About this task: Transcription should be exact. Include all entries.

*** Information given Section Begins ***

(** The integer-part loop of [parse_double]:
    [for (; i < size && str[i] != '.'; ++i) if digit: accumulate]; a byte that
    is neither a digit nor ['.'] is stepped over. Returns the accumulated
    value and the bytes from the exit index on. *)
Fixpoint integer_part_loop (bytes : list byte) (integer_part : float)
    : float * list byte :=
  match bytes with
  | [] => (integer_part, [])
  | c :: rest =>
      if Byte.eqb c "." then (integer_part, bytes)
      else
        integer_part_loop rest
          (if is_digit c then
             (integer_part * 10 + double_of_digit c)%float
           else integer_part)
  end.

(** The fractional-part loop of [parse_double]:
    [for (; i < size; ++i) if digit: fractional_part += digit / divisor;
     divisor *= 10.0; else break]. *)
Fixpoint fractional_part_loop (bytes : list byte)
    (fractional_part divisor : float) : float :=
  match bytes with
  | [] => fractional_part
  | c :: rest =>
      if is_digit c then
        fractional_part_loop rest
          (fractional_part + double_of_digit c / divisor)%float
          (divisor * 10)%float
      else fractional_part
  end.

(** The manual path of [parse_double] (from the comment "Manual parsing for
    typical FIX prices" on). *)
Definition parse_double_manual (str : string_view) : float :=
  let '(negative, bytes) := leading_minus str in
  let '(integer_part, bytes') := integer_part_loop bytes 0%float in
  let fractional_part :=
    match bytes' with
    | c :: after =>
        if Byte.eqb c "." then fractional_part_loop after 0%float 10%float
        else 0%float
    | [] => 0%float
    end in
  let result := (integer_part + fractional_part)%float in
  if negative then (- result)%float else result.

Section Platform.

(** Whether [__cpp_lib_to_chars] is defined when the file is compiled. *)
Variable cpp_lib_to_chars : bool.

(** [std::from_chars(first, last, double&)] of the platform's standard
    library: [Some r] when it reports [ec == std::errc()] having stored
    [r], [None] on any error. *)
Variable from_chars_double : string_view -> option float.

Definition parse_double (str : string_view) : float :=
  if cpp_lib_to_chars then
    match from_chars_double str with
    | Some result => result
    | None => parse_double_manual str
    end
  else parse_double_manual str.

End Platform.

(** A build without the floating-point [std::from_chars]: the macro is
    undefined and the conversion is never consulted. *)
Definition no_from_chars_double : string_view -> option float :=
  fun _ => None.

End Numeric.

(** ** Output record *)

Record FIXMessage : Type := mkFIXMessage {
  message_type : string_view;  (* Tag 35 *)
  symbol : string_view;        (* Tag 55 *)
  sender : string_view;        (* Tag 49 *)
  target : string_view;        (* Tag 56 *)
  side : Z;                    (* Tag 54, int32_t *)
  price : float;               (* Tag 44 *)
  quantity : Z;                (* Tag 38, int32_t *)
  valid : bool
}.

(** Assignments to one member of the record. *)
Definition set_message_type (m : FIXMessage) (v : string_view) : FIXMessage :=
  mkFIXMessage v (symbol m) (sender m) (target m) (side m) (price m)
    (quantity m) (valid m).
Definition set_symbol (m : FIXMessage) (v : string_view) : FIXMessage :=
  mkFIXMessage (message_type m) v (sender m) (target m) (side m) (price m)
    (quantity m) (valid m).
Definition set_sender (m : FIXMessage) (v : string_view) : FIXMessage :=
  mkFIXMessage (message_type m) (symbol m) v (target m) (side m) (price m)
    (quantity m) (valid m).
Definition set_target (m : FIXMessage) (v : string_view) : FIXMessage :=
  mkFIXMessage (message_type m) (symbol m) (sender m) v (side m) (price m)
    (quantity m) (valid m).
Definition set_side (m : FIXMessage) (v : Z) : FIXMessage :=
  mkFIXMessage (message_type m) (symbol m) (sender m) (target m) v (price m)
    (quantity m) (valid m).
Definition set_price (m : FIXMessage) (v : float) : FIXMessage :=
  mkFIXMessage (message_type m) (symbol m) (sender m) (target m) (side m) v
    (quantity m) (valid m).
Definition set_quantity (m : FIXMessage) (v : Z) : FIXMessage :=
  mkFIXMessage (message_type m) (symbol m) (sender m) (target m) (side m)
    (price m) v (valid m).
Definition set_valid (m : FIXMessage) (v : bool) : FIXMessage :=
  mkFIXMessage (message_type m) (symbol m) (sender m) (target m) (side m)
    (price m) (quantity m) v.

(** The constructor [FIXMessage()]: empty views, zero numbers, not valid. *)
Definition default_message : FIXMessage :=
  mkFIXMessage [] [] [] [] 0 0%float 0 false.

(** [enum class FIXTag : uint32_t] *)
Module FIXTag.
Definition BeginString : Z := 8.
Definition BodyLength : Z := 9.
Definition MessageType : Z := 35.
Definition SenderCompID : Z := 49.
Definition TargetCompID : Z := 56.
Definition Side : Z := 54.
Definition Symbol : Z := 55.
Definition OrderQty : Z := 38.
Definition Price : Z := 44.
End FIXTag.

(** ** Field tokenizer, record builder and entry points *)

Module Parser.

Import Scanner Numeric.

(** [std::string_view::find(ch)]; [None] is [npos]. *)
Fixpoint find (s : string_view) (ch : byte) : option nat :=
  match s with
  | [] => None
  | c :: rest =>
      if Byte.eqb c ch then Some O
      else option_map S (find rest ch)
  end.

(** [split_field]: [None] is the [false] return, [Some (tag, value)] the
    [true] return with both output parameters. *)
Definition split_field (field : string_view) : option (Z * string_view) :=
  match find field "=" with
  | None => None
  | Some O => None
  | Some eq_pos =>
      let tag_str := substr field 0 eq_pos in
      let tag := wrap_u32 (parse_int tag_str) in
      let value := substr_from field (eq_pos + 1) in
      Some (tag, value)
  end.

*** Information given Section Ends ***

Answer to this task:
(** The integer-part loop of [parse_double]:
    [for (; i < size && str[i] != '.'; ++i) if digit: accumulate]; a byte that
    is neither a digit nor ['.'] is stepped over. Returns the accumulated
    value and the bytes from the exit index on. *)
Fixpoint integer_part_loop (bytes : list byte) (integer_part : float)
    : float * list byte :=
  match bytes with
  | [] => (integer_part, [])
  | c :: rest =>
      if Byte.eqb c "." then (integer_part, bytes)
      else
        integer_part_loop rest
          (if is_digit c then
             (integer_part * 10 + double_of_digit c)%float
           else integer_part)
  end.

(** The fractional-part loop of [parse_double]:
    [for (; i < size; ++i) if digit: fractional_part += digit / divisor;
     divisor *= 10.0; else break]. *)
Fixpoint fractional_part_loop (bytes : list byte)
    (fractional_part divisor : float) : float :=
  match bytes with
  | [] => fractional_part
  | c :: rest =>
      if is_digit c then
        fractional_part_loop rest
          (fractional_part + double_of_digit c / divisor)%float
          (divisor * 10)%float
      else fractional_part
  end.

(** The manual path of [parse_double] (from the comment "Manual parsing for
    typical FIX prices" on). *)
Definition parse_double_manual (str : string_view) : float :=
  let '(negative, bytes) := leading_minus str in
  let '(integer_part, bytes') := integer_part_loop bytes 0%float in
  let fractional_part :=
    match bytes' with
    | c :: after =>
        if Byte.eqb c "." then fractional_part_loop after 0%float 10%float
        else 0%float
    | [] => 0%float
    end in
  let result := (integer_part + fractional_part)%float in
  if negative then (- result)%float else result.

Section Platform.

(** Whether [__cpp_lib_to_chars] is defined when the file is compiled. *)
Variable cpp_lib_to_chars : bool.

(** [std::from_chars(first, last, double&)] of the platform's standard
    library: [Some r] when it reports [ec == std::errc()] having stored
    [r], [None] on any error. *)
Variable from_chars_double : string_view -> option float.

Definition parse_double (str : string_view) : float :=
  if cpp_lib_to_chars then
    match from_chars_double str with
    | Some result => result
    | None => parse_double_manual str
    end
  else parse_double_manual str.

End Platform.

(** A build without the floating-point [std::from_chars]: the macro is
    undefined and the conversion is never consulted. *)
Definition no_from_chars_double : string_view -> option float :=
  fun _ => None.

End Numeric.

(** ** Output record *)

Record FIXMessage : Type := mkFIXMessage {
  message_type : string_view;  (* Tag 35 *)
  symbol : string_view;        (* Tag 55 *)
  sender : string_view;        (* Tag 49 *)
  target : string_view;        (* Tag 56 *)
  side : Z;                    (* Tag 54, int32_t *)
  price : float;               (* Tag 44 *)
  quantity : Z;                (* Tag 38, int32_t *)
  valid : bool
}.

(** Assignments to one member of the record. *)
Definition set_message_type (m : FIXMessage) (v : string_view) : FIXMessage :=
  mkFIXMessage v (symbol m) (sender m) (target m) (side m) (price m)
    (quantity m) (valid m).
Definition set_symbol (m : FIXMessage) (v : string_view) : FIXMessage :=
  mkFIXMessage (message_type m) v (sender m) (target m) (side m) (price m)
    (quantity m) (valid m).
Definition set_sender (m : FIXMessage) (v : string_view) : FIXMessage :=
  mkFIXMessage (message_type m) (symbol m) v (target m) (side m) (price m)
    (quantity m) (valid m).
Definition set_target (m : FIXMessage) (v : string_view) : FIXMessage :=
  mkFIXMessage (message_type m) (symbol m) (sender m) v (side m) (price m)
    (quantity m) (valid m).
Definition set_side (m : FIXMessage) (v : Z) : FIXMessage :=
  mkFIXMessage (message_type m) (symbol m) (sender m) (target m) v (price m)
    (quantity m) (valid m).
Definition set_price (m : FIXMessage) (v : float) : FIXMessage :=
  mkFIXMessage (message_type m) (symbol m) (sender m) (target m) (side m) v
    (quantity m) (valid m).
Definition set_quantity (m : FIXMessage) (v : Z) : FIXMessage :=
  mkFIXMessage (message_type m) (symbol m) (sender m) (target m) (side m)
    (price m) v (valid m).
Definition set_valid (m : FIXMessage) (v : bool) : FIXMessage :=
  mkFIXMessage (message_type m) (symbol m) (sender m) (target m) (side m)
    (price m) (quantity m) v.

(** The constructor [FIXMessage()]: empty views, zero numbers, not valid. *)
Definition default_message : FIXMessage :=
  mkFIXMessage [] [] [] [] 0 0%float 0 false.

(** [enum class FIXTag : uint32_t] *)
Module FIXTag.
Definition BeginString : Z := 8.
Definition BodyLength : Z := 9.
Definition MessageType : Z := 35.
Definition SenderCompID : Z := 49.
Definition TargetCompID : Z := 56.
Definition Side : Z := 54.
Definition Symbol : Z := 55.
Definition OrderQty : Z := 38.
Definition Price : Z := 44.
End FIXTag.

(** ** Field tokenizer, record builder and entry points *)

Module Parser.

Import Scanner Numeric.

(** [std::string_view::find(ch)]; [None] is [npos]. *)
Fixpoint find (s : string_view) (ch : byte) : option nat :=
  match s with
  | [] => None
  | c :: rest =>
      if Byte.eqb c ch then Some O
      else option_map S (find rest ch)
  end.

(** [split_field]: [None] is the [false] return, [Some (tag, value)] the
    [true] return with both output parameters. *)
Definition split_field (field : string_view) : option (Z * string_view) :=
  match find field "=" with
  | None => None
  | Some O => None
  | Some eq_pos =>
      let tag_str := substr field 0 eq_pos in
      let tag := wrap_u32 (parse_int tag_str) in
      let value := substr_from field (eq_pos + 1) in
      Some (tag, value)
  end.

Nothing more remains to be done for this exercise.